What you will do
Look through the entries below and count the lines with "eapply" in them; the reply is the number alone.

Collected data:
* * * *
(** X13. Whatever [connect_nodes(out, in)] raises, it raises holding the
    lock it has just taken, with nothing else of the hub changed; and it
    raises [IndexError] exactly when it takes the lock, the edge is in
    neither table and [out] is not an index of [self.nodes]. *)
Theorem connect_nodes_raise_keeps_lock (h : NodesHub) (a : connect_await)
    (o i : nat) :
  (forall h' ex,
      connect_nodes p2p_port h a o i = (h', ConnectRaised ex) ->
      h' = set_pending_connection (Some (o, i)) h
      /\ pending_connection h = None
      /\ (ex = RuntimeError (o, i) \/ ex = IndexError))
  /\ (connect_nodes p2p_port h a o i
      = (set_pending_connection (Some (o, i)) h, ConnectRaised IndexError)
      <-> acquires_lock h a = true
          /\ sender2proxy_transports h !! (o, i) = None
          /\ proxy2receiver_transports h !! (o, i) = None
          /\ (nodes h <= o)%nat).
Proof.
  assert (Hlock : forall h' st,
             connect_from_lock p2p_port h o i = (h', st) ->
             match st with
             | ConnectRaised ex =>
                 h' = set_pending_connection (Some (o, i)) h
                 /\ pending_connection h = None
                 /\ (ex = RuntimeError (o, i)
                     /\ (is_Some (sender2proxy_transports h !! (o, i))
                         \/ is_Some (proxy2receiver_transports h !! (o, i)))
                     \/ ex = IndexError
                        /\ sender2proxy_transports h !! (o, i) = None
                        /\ proxy2receiver_transports h !! (o, i) = None
                        /\ (nodes h <= o)%nat)
             | _ => pending_connection h = None ->
                    sender2proxy_transports h !! (o, i) = None ->
                    proxy2receiver_transports h !! (o, i) = None ->
                    (o < nodes h)%nat
             end).
  { intros h' st. unfold connect_from_lock.
    destruct (pending_connection h) as [busy|] eqn:Hp.
    { intros [= <- <-]. done. }
    cbn [sender2proxy_transports proxy2receiver_transports
         set_pending_connection].
    case_decide as Hin.
    - intros [= <- <-]. auto.
    - assert (sender2proxy_transports h !! (o, i) = None
              /\ proxy2receiver_transports h !! (o, i) = None) as [Hs Hr].
      { destruct (sender2proxy_transports h !! (o, i)),
                 (proxy2receiver_transports h !! (o, i));
          try done; exfalso; apply Hin; eauto. }
      unfold connect_sender_to_proxy. cbn [nodes set_pending_connection].
      case_decide as Ho.
      + intros Hrun. destruct st as [a'| |ex]; try done.
        exfalso. eapply (connect_from_transports_not_raised _ ex).
        by rewrite Hrun.
      + intros [= <- <-]. split; [done|]. split; [done|]. right.
        repeat split; try done. lia. }
  split.
  - intros h' ex Hrun.
    assert (connect_from_lock p2p_port h o i = (h', ConnectRaised ex)) as Hl.
    { destruct a; cbn [connect_nodes] in Hrun.
      - unfold connect_from_proxies in Hrun. by case_decide.
      - done.
      - exfalso. eapply (connect_from_transports_not_raised _ ex).
        by rewrite Hrun. }
    apply Hlock in Hl as (-> & Hp & [[-> _]|[-> _]]); auto.
  - split.
    + intros Hrun.
      assert (connect_from_lock p2p_port h o i
              = (set_pending_connection (Some (o, i)) h,
                 ConnectRaised IndexError)
              /\ acquires_lock h a = true) as [Hl Hacq].
      { destruct a; cbn [connect_nodes acquires_lock] in *.
        - unfold connect_from_proxies in Hrun. case_decide as Hsrv; [done|].
          split; [done|]. apply Hlock in Hrun as (_ & Hp & _).
          rewrite bool_decide_eq_false_2, bool_decide_eq_true_2 by done.
          done.
        - split; [done|]. apply Hlock in Hrun as (_ & Hp & _).
          by rewrite bool_decide_eq_true_2.
        - exfalso. eapply (connect_from_transports_not_raised _ IndexError).
          by rewrite Hrun. }
      apply Hlock in Hl as (_ & _ & [[? _]|(_ & ? & ? & ?)]); done.
    + intros (Hacq & Hs & Hr & Ho).
      assert (pending_connection h = None
              /\ connect_nodes p2p_port h a o i
                 = connect_from_lock p2p_port h o i) as [Hp ->].
      { destruct a; cbn [connect_nodes acquires_lock] in *.
        - apply andb_true_iff in Hacq as [H1 H2].
          apply bool_decide_eq_true in H2.
          apply negb_true_iff, bool_decide_eq_false in H1.
          unfold connect_from_proxies. by rewrite decide_False.
        - by apply bool_decide_eq_true in Hacq.
        - done. }
      unfold connect_from_lock. rewrite Hp.
      cbn [sender2proxy_transports proxy2receiver_transports
           set_pending_connection].
      rewrite Hs, Hr. rewrite decide_False by (intros [[? ?]|[? ?]]; done).
      unfold connect_sender_to_proxy. cbn [nodes set_pending_connection].
      rewrite decide_False by lia. done.
Qed.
* * * *
Answer for the task
3